* WORK TO BE COMPLETED: Report, word for word, every line of the material that contains "errors".

* SUPPLIED RECORDS:
※ ※ ※

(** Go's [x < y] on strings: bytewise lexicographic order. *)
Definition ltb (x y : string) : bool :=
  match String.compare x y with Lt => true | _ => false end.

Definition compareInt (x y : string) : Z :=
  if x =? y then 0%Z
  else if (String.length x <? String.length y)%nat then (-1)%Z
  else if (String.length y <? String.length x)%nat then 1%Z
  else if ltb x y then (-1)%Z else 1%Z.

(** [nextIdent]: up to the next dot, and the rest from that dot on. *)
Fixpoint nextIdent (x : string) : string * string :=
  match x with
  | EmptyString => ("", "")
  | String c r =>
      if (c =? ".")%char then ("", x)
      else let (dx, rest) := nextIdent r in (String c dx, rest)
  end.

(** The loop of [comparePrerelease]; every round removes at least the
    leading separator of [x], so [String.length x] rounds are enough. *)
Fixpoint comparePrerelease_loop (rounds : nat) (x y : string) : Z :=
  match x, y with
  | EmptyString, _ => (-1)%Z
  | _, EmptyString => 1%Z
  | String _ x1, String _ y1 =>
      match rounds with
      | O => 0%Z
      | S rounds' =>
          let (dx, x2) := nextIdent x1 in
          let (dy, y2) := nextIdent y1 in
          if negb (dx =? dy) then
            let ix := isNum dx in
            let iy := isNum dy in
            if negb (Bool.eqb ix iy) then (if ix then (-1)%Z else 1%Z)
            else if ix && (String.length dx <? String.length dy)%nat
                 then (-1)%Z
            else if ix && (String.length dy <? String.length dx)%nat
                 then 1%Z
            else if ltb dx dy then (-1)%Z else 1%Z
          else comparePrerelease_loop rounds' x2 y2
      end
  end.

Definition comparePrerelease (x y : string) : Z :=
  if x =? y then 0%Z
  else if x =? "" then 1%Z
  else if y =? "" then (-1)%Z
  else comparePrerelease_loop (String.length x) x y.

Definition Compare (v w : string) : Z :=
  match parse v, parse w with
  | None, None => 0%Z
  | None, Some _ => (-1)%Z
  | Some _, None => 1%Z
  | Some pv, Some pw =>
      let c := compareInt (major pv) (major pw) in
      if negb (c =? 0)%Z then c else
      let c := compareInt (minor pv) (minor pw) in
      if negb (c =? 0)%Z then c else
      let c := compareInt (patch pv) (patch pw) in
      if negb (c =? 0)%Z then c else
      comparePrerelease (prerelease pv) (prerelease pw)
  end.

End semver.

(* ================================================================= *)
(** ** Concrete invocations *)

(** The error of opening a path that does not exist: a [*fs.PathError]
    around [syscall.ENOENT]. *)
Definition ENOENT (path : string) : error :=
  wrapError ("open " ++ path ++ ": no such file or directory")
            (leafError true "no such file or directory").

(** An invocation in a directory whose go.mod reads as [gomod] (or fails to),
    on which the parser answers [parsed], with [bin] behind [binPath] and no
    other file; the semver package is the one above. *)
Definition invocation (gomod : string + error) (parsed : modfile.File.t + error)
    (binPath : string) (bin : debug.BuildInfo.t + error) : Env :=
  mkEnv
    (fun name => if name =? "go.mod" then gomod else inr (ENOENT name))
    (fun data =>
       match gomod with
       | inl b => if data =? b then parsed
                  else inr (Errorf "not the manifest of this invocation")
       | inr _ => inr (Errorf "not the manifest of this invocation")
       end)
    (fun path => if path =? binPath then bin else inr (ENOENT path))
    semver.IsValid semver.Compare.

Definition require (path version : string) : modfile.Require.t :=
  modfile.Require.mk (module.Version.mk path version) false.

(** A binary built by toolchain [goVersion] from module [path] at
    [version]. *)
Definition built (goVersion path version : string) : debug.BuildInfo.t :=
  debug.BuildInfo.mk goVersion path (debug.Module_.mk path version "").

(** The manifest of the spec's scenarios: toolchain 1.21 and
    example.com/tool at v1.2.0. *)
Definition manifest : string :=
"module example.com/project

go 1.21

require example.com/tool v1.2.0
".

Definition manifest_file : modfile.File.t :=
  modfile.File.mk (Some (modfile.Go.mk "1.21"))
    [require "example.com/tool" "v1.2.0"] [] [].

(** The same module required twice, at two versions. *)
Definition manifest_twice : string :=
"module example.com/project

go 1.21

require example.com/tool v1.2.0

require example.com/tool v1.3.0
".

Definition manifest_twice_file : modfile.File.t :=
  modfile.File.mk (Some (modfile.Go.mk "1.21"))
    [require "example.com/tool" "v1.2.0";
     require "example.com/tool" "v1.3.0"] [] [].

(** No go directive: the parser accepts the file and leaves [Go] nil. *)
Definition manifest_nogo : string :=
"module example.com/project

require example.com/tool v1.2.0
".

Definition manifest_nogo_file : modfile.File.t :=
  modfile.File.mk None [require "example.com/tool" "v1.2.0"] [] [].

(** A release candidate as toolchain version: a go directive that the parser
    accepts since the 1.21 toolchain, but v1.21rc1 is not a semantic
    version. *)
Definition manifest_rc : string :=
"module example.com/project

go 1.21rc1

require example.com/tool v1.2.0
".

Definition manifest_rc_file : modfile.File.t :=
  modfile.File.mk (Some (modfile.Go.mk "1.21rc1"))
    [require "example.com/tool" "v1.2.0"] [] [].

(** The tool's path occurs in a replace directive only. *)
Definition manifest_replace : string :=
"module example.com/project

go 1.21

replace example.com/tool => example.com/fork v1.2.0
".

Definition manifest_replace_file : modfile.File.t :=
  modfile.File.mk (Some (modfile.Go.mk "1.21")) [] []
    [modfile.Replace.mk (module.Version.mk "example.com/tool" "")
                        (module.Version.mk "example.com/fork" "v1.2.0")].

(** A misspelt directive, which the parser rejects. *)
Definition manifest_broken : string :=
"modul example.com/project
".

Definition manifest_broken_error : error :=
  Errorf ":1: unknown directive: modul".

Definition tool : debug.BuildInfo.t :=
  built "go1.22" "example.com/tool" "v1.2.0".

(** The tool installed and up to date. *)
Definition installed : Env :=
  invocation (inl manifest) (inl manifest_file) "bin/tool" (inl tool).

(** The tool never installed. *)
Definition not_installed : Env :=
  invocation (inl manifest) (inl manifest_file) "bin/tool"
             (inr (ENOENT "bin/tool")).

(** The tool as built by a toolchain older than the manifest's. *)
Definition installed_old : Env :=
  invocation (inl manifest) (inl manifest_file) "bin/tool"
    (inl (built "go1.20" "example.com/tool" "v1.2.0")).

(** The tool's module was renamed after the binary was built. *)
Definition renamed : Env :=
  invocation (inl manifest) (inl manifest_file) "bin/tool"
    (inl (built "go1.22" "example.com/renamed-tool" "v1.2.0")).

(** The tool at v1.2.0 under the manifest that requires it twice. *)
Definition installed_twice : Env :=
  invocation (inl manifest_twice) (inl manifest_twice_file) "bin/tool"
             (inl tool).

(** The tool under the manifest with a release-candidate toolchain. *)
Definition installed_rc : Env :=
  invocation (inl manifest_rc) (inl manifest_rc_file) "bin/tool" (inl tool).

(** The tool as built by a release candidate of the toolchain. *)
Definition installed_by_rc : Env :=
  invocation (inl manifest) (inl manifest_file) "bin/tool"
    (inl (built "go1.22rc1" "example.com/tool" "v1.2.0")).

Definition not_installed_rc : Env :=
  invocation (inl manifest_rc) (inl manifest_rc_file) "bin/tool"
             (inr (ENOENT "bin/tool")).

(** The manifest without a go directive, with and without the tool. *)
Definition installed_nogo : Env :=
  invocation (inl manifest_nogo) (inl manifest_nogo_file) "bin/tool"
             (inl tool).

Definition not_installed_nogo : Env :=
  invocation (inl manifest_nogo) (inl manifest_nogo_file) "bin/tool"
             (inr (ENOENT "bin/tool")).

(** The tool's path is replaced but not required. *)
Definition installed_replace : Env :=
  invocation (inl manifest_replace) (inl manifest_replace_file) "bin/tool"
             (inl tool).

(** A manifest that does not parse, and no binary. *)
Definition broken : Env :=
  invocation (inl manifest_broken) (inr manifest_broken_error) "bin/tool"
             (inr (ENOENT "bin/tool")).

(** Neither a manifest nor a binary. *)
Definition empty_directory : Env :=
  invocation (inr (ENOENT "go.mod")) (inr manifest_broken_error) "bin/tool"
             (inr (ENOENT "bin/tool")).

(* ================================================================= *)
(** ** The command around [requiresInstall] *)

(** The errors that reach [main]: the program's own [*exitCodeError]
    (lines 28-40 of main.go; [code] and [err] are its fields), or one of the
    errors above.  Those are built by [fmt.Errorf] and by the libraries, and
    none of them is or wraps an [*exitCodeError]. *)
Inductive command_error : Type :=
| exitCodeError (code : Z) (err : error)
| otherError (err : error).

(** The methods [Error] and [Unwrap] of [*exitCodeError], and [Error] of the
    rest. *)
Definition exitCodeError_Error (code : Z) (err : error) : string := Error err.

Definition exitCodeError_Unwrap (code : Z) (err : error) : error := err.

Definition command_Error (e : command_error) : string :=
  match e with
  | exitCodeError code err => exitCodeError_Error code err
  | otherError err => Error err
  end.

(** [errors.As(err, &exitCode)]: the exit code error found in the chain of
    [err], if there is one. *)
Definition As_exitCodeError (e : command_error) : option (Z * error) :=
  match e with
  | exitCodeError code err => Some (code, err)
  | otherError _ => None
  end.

※ ※ ※

* TASK SOLUTION:
(** The errors that reach [main]: the program's own [*exitCodeError]
    errors above.  Those are built by [fmt.Errorf] and by the libraries, and
(** [errors.As(err, &exitCode)]: the exit code error found in the chain of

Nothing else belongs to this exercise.